Nunca recebi qualquer pedido do Presidente @CostaNetoPL para indicar emendas e, justamente por isso, sinto-me à vontade para esclarecer algo que nem todos conhecem: a indicação de emendas parlamentares é uma prática do ofício de todos os deputados e senadores, independentemente… pic.twitter.com/U5UAti5c2Y

— Eduardo Bolsonaro🇧🇷 (@BolsonaroSP) July 10, 2026

Entenda a Situação de Valdemar Costa Neto

Valdemar Costa Neto está sendo investigado por supostos desvios na indicação de emendas parlamentares. De acordo com uma decisão do ministro do STF (Supremo Tribunal Federal), Flávio Dino, Costa Neto teria nomeado pelo menos 21 emendas que totalizariam R$ 119 milhões em valores. O bloqueio dos bens do presidente do PL equivale ao total das quantias detectadas como irregulares nas apurações.

Essa determinação, que envolve o bloqueio de R$ 119 milhões, foi fundamentada em investigações que demonstraram que Valdemar teria utilizado servidores da Câmara dos Deputados para manipular e ocultar a alocação de verbas públicas, através de registros fraudulentos.

A Visão de Eduardo Bolsonaro sobre Emendas Parlamentares

Eduardo Bolsonaro destacou em sua defesa que a indicação de emendas é uma prática profundamente arraigada nas funções dos parlamentares, sendo essencial para o funcionamento do processo orçamentário. Ele condenou a interpretação que categoriza essas ações como ilícitas, chamando-a de uma leitura política distorcida do direito.
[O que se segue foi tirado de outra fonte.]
(** * MRMSIMU: merging the TAZ, meso and micro layers of a network

    A shallow embedding of [src/src/connector_utils.py] and of the driver
    [src/main.py].  Tables are pandas data frames: a list of column names and
    a list of rows, each row a finite map from column name to cell.  Python
    exceptions are values of an error monad; the frames that
    [merge_network_layers] and [reindex_nodes] receive are references into a
    store, because the first one updates them in place.  The modules [scc]
    and [network_io] embed [src/scc.py] and the column check of
    [src/src/network_io.py].

    What the model leaves out:
    - reading and writing the CSV files (steps 1 and 7 of [main]) and the
      computation of the components by networkx (step 2), which is a
      parameter of the module [scc]: [main] starts from the five frames in
      memory, the meso nodes with their [scc_id];
    - the arithmetic of float64, which the class [Float64] keeps abstract;
    - the dtype of a column: an integer cell stays an integer where pandas
      would hand it on as the float of the same value (a row of [iterrows]
      over a frame that also has float columns), and [==] compares an integer
      with a float through [of_int];
    - the width of the integers: an integer cell holds a [Z], where the
      int64 of numpy wraps around at 2^63 and the float64 that stands for an
      integer is exact below 2^53 only; what is proved of ids is proved of
      the code for tables whose ids stay below 2^53 after the shifts;
    - the row index of a frame: every frame the pipeline builds or filters is
      read by position or by content only;
    - the order in which a Python [set] is listed, for which the model takes
      the order of first occurrence. *)

From Stdlib Require Import ZArith Lia.
From stdpp Require Import gmap strings list fin_maps pretty sorting.

Local Open Scope string_scope.
Local Open Scope list_scope.
Local Open Scope Z_scope.

(** ** Exceptions *)

Inductive exn :=
  | KeyError (key : string)
  | IndexError
  | TypeError
  | ReferenceError.

Inductive result (A : Type) :=
  | Ok (a : A)
  | Raise (e : exn).
Arguments Ok {A} a.
Arguments Raise {A} e.

Global Instance result_ret : MRet result := λ A a, Ok a.
Global Instance result_bind : MBind result := λ A B f m,
  match m with Ok a => f a | Raise e => Raise e end.
Global Instance result_fmap : FMap result := λ A B f m,
  match m with Ok a => Ok (f a) | Raise e => Raise e end.

Definition is_ok {A} (m : result A) : bool :=
  match m with Ok _ => true | Raise _ => false end.

Fixpoint mapM_result {A B} (f : A → result B) (l : list A) : result (list B) :=
  match l with
  | [] => Ok []
  | a :: l => b ← f a; bs ← mapM_result f l; Ok (b :: bs)
  end.

(** ** Cells

    [num] stands for numpy's float64 without its NaN; the missing value has a
    constructor of its own.  The arithmetic of float64 is kept abstract. *)

Class Float64 (num : Type) := {
  of_int : Z → num;
  fadd : num → num → num;
  fsub : num → num → num;
  fpow2 : num → num;
  fsqrt : num → num;
  feqb : num → num → bool;
  fle : num → num → bool;
  fmt : num → string;
}.

(** Exact integer arithmetic is an instance: used to run the pipeline on
    concrete tables. *)
Global Instance Float64_Z : Float64 Z := {|
  of_int z := z;
  fadd := Z.add;
  fsub := Z.sub;
  fpow2 z := z * z;
  fsqrt := Z.sqrt;
  feqb := Z.eqb;
  fle := Z.leb;
  fmt := pretty;
|}.

Section Pipeline.
Context {num : Type} `{F64 : Float64 num}.

Inductive value :=
  | VInt (z : Z)
  | VNum (x : num)
  | VStr (s : string)
  | NaN.

Definition as_num (v : value) : option num :=
  match v with
  | VInt z => Some (of_int z)
  | VNum x => Some x
  | _ => None
  end.

(** [a == b] *)
Definition veqb (a b : value) : bool :=
  match a, b with
  | VInt x, VInt y => x =? y
  | VStr s, VStr t => String.eqb s t
  | VInt x, VNum y => feqb (of_int x) y
  | VNum x, VInt y => feqb x (of_int y)
  | VNum x, VNum y => feqb x y
  | _, _ => false
  end.

(** [a <= b] on numbers *)
Definition vleb (a b : value) : bool :=
  match a, b with
  | VInt x, VInt y => x <=? y
  | VInt x, VNum y => fle (of_int x) y
  | VNum x, VInt y => fle x (of_int y)
  | VNum x, VNum y => fle x y
  | _, _ => false
  end.

(** [a + b]; a missing operand gives a missing result *)
Definition vadd (a b : value) : result value :=
  match a, b with
  | VInt x, VInt y => Ok (VInt (x + y))
  | VInt x, VNum y => Ok (VNum (fadd (of_int x) y))
  | VNum x, VInt y => Ok (VNum (fadd x (of_int y)))
  | VNum x, VNum y => Ok (VNum (fadd x y))
  | VStr s, VStr t => Ok (VStr (s +:+ t))
  | VStr _, _ | _, VStr _ => Raise TypeError
  | NaN, _ | _, NaN => Ok NaN
  end.

(** [a - b] *)
Definition vsub (a b : value) : result value :=
  match a, b with
  | VInt x, VInt y => Ok (VInt (x - y))
  | VInt x, VNum y => Ok (VNum (fsub (of_int x) y))
  | VNum x, VInt y => Ok (VNum (fsub x (of_int y)))
  | VNum x, VNum y => Ok (VNum (fsub x y))
  | VStr _, _ | _, VStr _ => Raise TypeError
  | NaN, _ | _, NaN => Ok NaN
  end.

(** [a ** 2] *)
Definition vpow2 (a : value) : result value :=
  match a with
  | VInt x => Ok (VInt (x * x))
  | VNum x => Ok (VNum (fpow2 x))
  | VStr _ => Raise TypeError
  | NaN => Ok NaN
  end.

(** [np.sqrt(a)] *)
Definition vsqrt (a : value) : result value :=
  match a with
  | VInt x => Ok (VNum (fsqrt (of_int x)))
  | VNum x => Ok (VNum (fsqrt x))
  | VStr _ => Raise TypeError
  | NaN => Ok NaN
  end.

(** [f"{a}"] *)
Definition vfmt (a : value) : string :=
  match a with
  | VInt x => pretty x
  | VNum x => fmt x
  | VStr s => s
  | NaN => "nan"
  end.

(** ** Data frames *)

Record DataFrame := mkDF {
  columns : list string;
  rows : list (gmap string value);
}.

(** A Python dict with string keys, in insertion order. *)
Definition dict := list (string * value).

Definition dict_set (k : string) (v : value) (d : dict) : dict :=
  if bool_decide (k ∈ d.*1)
  then map (λ kv, if bool_decide (kv.1 = k) then (k, v) else kv) d
  else d ++ [(k, v)].

(** The cell of row [r] in column [c]; a column the row has no entry for
    holds the missing value. *)
Definition cell (r : gmap string value) (c : string) : value :=
  default NaN (r !! c).

Definition column (df : DataFrame) (c : string) : list value :=
  (λ r, cell r c) <$> rows df.

Definition has_column (df : DataFrame) (c : string) : bool :=
  bool_decide (c ∈ columns df).

(** [df[c]] *)
Definition getcol (df : DataFrame) (c : string) : result (list value) :=
  if has_column df c then Ok (column df c) else Raise (KeyError c).

(** [row[c]] for a row that [df.iterrows()] yields *)
Definition getitem (df : DataFrame) (r : gmap string value) (c : string)
  : result value :=
  if has_column df c then Ok (cell r c) else Raise (KeyError c).

(** [len(df)] *)
Definition len (df : DataFrame) : Z := Z.of_nat (length (rows df)).

(** [df[df[c] == v]] *)
Definition where_eq (df : DataFrame) (c : string) (v : value) : result DataFrame :=
  if has_column df c
  then Ok (mkDF (columns df) (filter (λ r, veqb (cell r c) v = true) (rows df)))
  else Raise (KeyError c).

Definition is_nan (v : value) : bool :=
  match v with NaN => true | _ => false end.

(** [df[df[c].isin(vs)]]; for [isin] a missing value matches a missing one *)
Definition isin (vs : list value) (v : value) : bool :=
  existsb (λ w, veqb v w || (is_nan v && is_nan w)) vs.

Definition where_isin (df : DataFrame) (c : string) (vs : list value)
  : result DataFrame :=
  if has_column df c
  then Ok (mkDF (columns df) (filter (λ r, isin vs (cell r c) = true) (rows df)))
  else Raise (KeyError c).

(** [df.iloc[0]] *)
Definition iloc0 (df : DataFrame) : result (gmap string value) :=
  match rows df with
  | r :: _ => Ok r
  | [] => Raise IndexError
  end.

(** [df[c].max()]: missing cells are skipped, and the maximum of no cell at
    all is the missing value.  A string raises here: every maximum the
    pipeline takes is added to an integer next, where Python raises
    [TypeError] for a string. *)
Definition vmax (acc v : value) : result value :=
  match v, acc with
  | VStr _, _ => Raise TypeError
  | NaN, _ => Ok acc
  | _, NaN => Ok v
  | _, _ => Ok (if vleb v acc then acc else v)
  end.

Fixpoint max_of (acc : value) (vs : list value) : result value :=
  match vs with
  | [] => Ok acc
  | v :: vs => acc' ← vmax acc v; max_of acc' vs
  end.

Definition col_max (df : DataFrame) (c : string) : result value :=
  vs ← getcol df c; max_of NaN vs.

(** [df[c] = v], a scalar broadcast to every row *)
Definition df_setitem (df : DataFrame) (c : string) (v : value) : DataFrame :=
  mkDF (if has_column df c then columns df else columns df ++ [c])
       ((λ r, <[c := v]> r) <$> rows df).

(** [df[c] += v] *)
Definition df_iadd (df : DataFrame) (c : string) (v : value) : result DataFrame :=
  if has_column df c
  then rs ← mapM_result (λ r, w ← vadd (cell r c) v; Ok (<[c := w]> r)) (rows df);
       Ok (mkDF (columns df) rs)
  else Raise (KeyError c).

(** [pd.DataFrame(records)] for a list of dicts: the columns are the keys in
    the order in which they first appear; no record, no column. *)
Definition union_keys (ks : list string) (d : dict) : list string :=
  ks ++ filter (λ k, k ∉ ks) (remove_dups d.*1).

Definition pd_DataFrame (records : list dict) : DataFrame :=
  mkDF (foldl union_keys [] records) (list_to_map <$> records).

(** [pd.concat(dfs, ignore_index=True)] *)
Definition pd_concat (dfs : list DataFrame) : DataFrame :=
  mkDF (foldl (λ ks df, ks ++ filter (λ k, k ∉ ks) (columns df)) [] dfs)
       (dfs ≫= rows).

(** [df[cs]] for a list of columns *)
Definition project (df : DataFrame) (cs : list string) : result DataFrame :=
  match filter (λ c, c ∉ columns df) cs with
  | [] => Ok (mkDF cs ((λ r, filter (λ kv, kv.1 ∈ cs) r) <$> rows df))
  | c :: _ => Raise (KeyError c)
  end.

(** [df[c] = vs] for a column of values, one per row *)
Definition df_setcol (df : DataFrame) (c : string) (vs : list value) : DataFrame :=
  mkDF (if has_column df c then columns df else columns df ++ [c])
       (zip_with (λ r v, <[c := v]> r) (rows df) vs).

(** [row.to_dict()] *)
Definition to_dict (df : DataFrame) (r : gmap string value) : dict :=
  (λ c, (c, cell r c)) <$> columns df.

(** ** Sorting

    Insertion from the right: an element is placed before the first one it
    is less than or equal to, so equal elements keep their order. *)

Fixpoint insert_sorted {A} (le : A → A → bool) (x : A) (l : list A) : list A :=
  match l with
  | [] => [x]
  | y :: l' => if le x y then x :: l else y :: insert_sorted le x l'
  end.

Definition stable_sort {A} (le : A → A → bool) : list A → list A :=
  foldr (insert_sorted le) [].

(** The order of [sort_values]: ascending, missing values last. *)
Definition na_last_le (a b : value) : bool :=
  match a, b with
  | _, NaN => true
  | NaN, _ => false
  | _, _ => vleb a b
  end.

Fixpoint rows_le (by_ : list string) (r1 r2 : gmap string value) : bool :=
  match by_ with
  | [] => true
  | c :: by' =>
      if na_last_le (cell r1 c) (cell r2 c)
      then if na_last_le (cell r2 c) (cell r1 c) then rows_le by' r1 r2 else true
      else false
  end.

(** [df.sort_values(by).reset_index(drop=True)] *)
Definition sort_values (df : DataFrame) (by_ : list string) : result DataFrame :=
  match filter (λ c, c ∉ columns df) by_ with
  | [] => Ok (mkDF (columns df) (stable_sort (rows_le by_) (rows df)))
  | c :: _ => Raise (KeyError c)
  end.

(** [df.nsmallest(n, c)] with the default [keep='first']: the rows with a
    value in [c] in ascending order, equal values in row order, then the rows
    with a missing value; the first [n] of them. *)
Definition nsmallest (n : Z) (c : string) (df : DataFrame) : result DataFrame :=
  if has_column df c
  then Ok (mkDF (columns df)
            (take (Z.to_nat n)
               (stable_sort (λ r1 r2, vleb (cell r1 c) (cell r2 c))
                  (filter (λ r, is_nan (cell r c) = false) (rows df))
                ++ filter (λ r, is_nan (cell r c) = true) (rows df))))
  else Raise (KeyError c).

(** ** [find_nearest_scc_nodes] *)

(** [np.sqrt((xs - tx) ** 2 + (ys - ty) ** 2)] for one row *)
Definition distance (taz_x taz_y : value) (r : gmap string value) : result value :=
  dx ← vsub (cell r "x_coord") taz_x;
  dx2 ← vpow2 dx;
  dy ← vsub (cell r "y_coord") taz_y;
  dy2 ← vpow2 dy;
  s ← vadd dx2 dy2;
  vsqrt s.

(** The same for the whole column, in the order in which numpy evaluates the
    expression. *)
Definition distances (df taz_df : DataFrame) (taz : gmap string value)
  : result (list value) :=
  xs ← getcol df "x_coord";
  taz_x ← getitem taz_df taz "x_coord";
  dx ← mapM_result (λ x, vsub x taz_x) xs;
  dx2 ← mapM_result vpow2 dx;
  ys ← getcol df "y_coord";
  taz_y ← getitem taz_df taz "y_coord";
  dy ← mapM_result (λ y, vsub y taz_y) ys;
  dy2 ← mapM_result vpow2 dy;
  s ← mapM_result (λ ab, vadd ab.1 ab.2) (zip dx2 dy2);
  mapM_result vsqrt s.

(** [f'candidate_node_id_{i + 1}'] *)
Definition candidate_column (i : nat) : string :=
  "candidate_node_id_" +:+ pretty (Z.of_nat i + 1).

Definition add_candidates (row : dict) (node_ids : list value) : dict :=
  foldl (λ row inode, dict_set (candidate_column inode.1) inode.2 row)
        row (imap pair node_ids).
Segundo Eduardo, é comum que diferentes correntes políticas negociem a destinação de recursos, o que leva a uma interação em prol de interesses públicos, como financiamento para hospitais e outros serviços essenciais que atendem a comunidade. Isso, segundo ele, deveria ser visto como parte normal da atividade legislativa e não como uma forma de crime.
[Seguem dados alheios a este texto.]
(** * AceBase IPC server: a shallow embedding of [server.ts]

    The server is a message router.  Peers connect over a websocket at
    [/:dbname/connect], are kept in a per-database list, and exchange text
    frames that [handleIncomingMessage] forwards.  Oversized bodies are parked
    in [largeMessages] and fetched over HTTP.

    Modelling conventions.
    - JavaScript strings are [string]: a character is one UTF-16 code unit
      of value below 256, and [String.length] is [.length], the number of
      code units.  On the wire a text frame is UTF-8: a code unit below 128
      takes one byte, any other of these two ([utf8Length]).
    - JavaScript numbers that the code uses as integers are [Z]; the model
      follows the code for the integers a number holds exactly
      ([safeInteger]).
    - The two plain objects used as dictionaries ([clients], [largeMessages])
      and the object built by [parseQuery] are [gmap]s of their own
      properties.  The names every object inherits from [Object.prototype]
      are listed in [inheritedNames]: for these [name in this.clients] holds
      without an entry, [getClients] returns what is inherited, which is no
      array, and the caller's [find], [map] or [forEach] raises a
      [TypeError].
    - The websocket library (uWebSockets.js) is not part of the repository.
      Its sockets are handles ([nat]); its topic tree is kept in the state.
      [ws.close()] runs the [close] handler before it returns, [res.upgrade]
      runs the [open] handler before it returns, [ws.publish] skips the
      publishing socket and [app.publish] does not.
    - [Date.now()] and [Math.floor(Math.random() * _maxNr)] are readings of
      the environment; every event carries them.
    - The callbacks given to [setTimeout] wait in a queue; a turn of the
      event loop runs the ones that are due, then the handler of the event.
    - An event [Message] is one call of the [message] handler.  The library
      closes a connection whose frame is longer than [maxPayloadLength]
      without calling the handler; that is not modelled, so what is proved
      for every frame holds for the frames the library hands over.  The
      body of a POST request arrives in one chunk.

    The file also covers the class [SimpleObservable] of the test helper
    (module [SimpleObservable]) and the function [getVariable] of the start
    script (module [Start]). *)

From Stdlib Require Import ZArith Ascii String List Lia Bool.
From stdpp Require Import base option gmap strings list.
Implicações do Caso na Política Brasileira

A situação envolvendo Valdemar Costa Neto e o deputado Eduardo Bolsonaro levanta questões importantes sobre a transparência e a legalidade na condução de emendas parlamentares. A controvérsia, com foco em R$ 119 milhões, pode impactar a confiança pública nas instituições e em seus representantes. O fato de figuras políticas se defenderem implicitamente as práticas correntes levanta discussões sobre a ética no serviço público.
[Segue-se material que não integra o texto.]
(** ** The document view the callback reads *)

(** What the script reads of a DOM element: its [textContent], its
    [innerHTML] and [outerHTML] serializations and its element
    [children]. *)
Inductive Element : Type :=
  mkElement {
    textContent : jsstring;
    innerHTML : jsstring;
    outerHTML : jsstring;
    children : list Element
  }.

(** [dom.body] is [null] or an element. *)
Record Document : Type := mkDocument { body : option Element }.

Inductive ContentVerdict : Type := Blank | Substantive.

Definition bodyText (b : option Element) : jsstring :=
  match b with Some e => trim (textContent e) | None => [] end.

Definition bodyHTML (b : option Element) : jsstring :=
  match b with Some e => trim (innerHTML e) | None => [] end.

Definition cleanText (b : option Element) : jsstring :=
  trim (replace_whitespace (bodyText b)).

Definition cleanHTML (b : option Element) : jsstring :=
  trim (replace_whitespace (bodyHTML b)).

(** Truth value of [body && body.children.length === 0]. *)
Definition no_child_elements (b : option Element) : bool :=
  match b with
  | Some e => length (children e) =? 0
  | None => false
  end.

(** Truth value of [body && body.children.length === 1 &&
    body.children[0].textContent.trim() === '']. *)
Definition only_empty_child (b : option Element) : bool :=
  match b with
  | Some e =>
      (length (children e) =? 1)
      && match children e !! 0 with
         | Some k => str_eqb (trim (textContent k)) []
         | None => false
         end
  | None => false
  end.

(** The value of [isBlankPage], lines 101-112. *)
Definition isBlankPage (b : option Element) : bool :=
  str_eqb (cleanText b) []
  || str_eqb (cleanHTML b) []
  || (length (cleanText b) =? 0)
  || (length (cleanHTML b) =? 0)
  || str_eqb (cleanText b) [SPACE]
  || str_eqb (cleanHTML b) [SPACE]
  || no_child_elements b
  || only_empty_child b
  || ((length (cleanText b) <? 20) && negb (match_letters3 (cleanText b))).

Definition classify (d : Document) : ContentVerdict :=
  if isBlankPage (body d) then Blank else Substantive.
Assim, o desenrolar deste caso pode trazer à tona um debate mais amplo sobre práticas orçamentárias e a necessidade de reformulações que garantam maior clareza e responsabilidade no uso de recursos públicos. O respaldo dado por Eduardo Bolsonaro a Valdemar Costa Neto pode indicar uma tentativa de deslegitimar a crítica à prática, mas também pode trazer consequências relevantes para a política do país.

Assim, com a palavra, a sociedade civil organizada deve se manifestar, exigindo transparência nas ações dos governantes e a aplicação rigorosa da lei para garantir que a alocação de verbas não seja apenas uma prática comum, mas realizada dentro dos limites da legalidade.

O contexto político atual exige vigilância e discussão sobre como as emendas são propostas e aprovadas, bem como a importância da integridade no serviço público e no exercício da cidadania. As vozes em defesa de práticas éticas e transparentes devem ser amplificadas para que a democracia e a responsabilidade pública prevaleçam.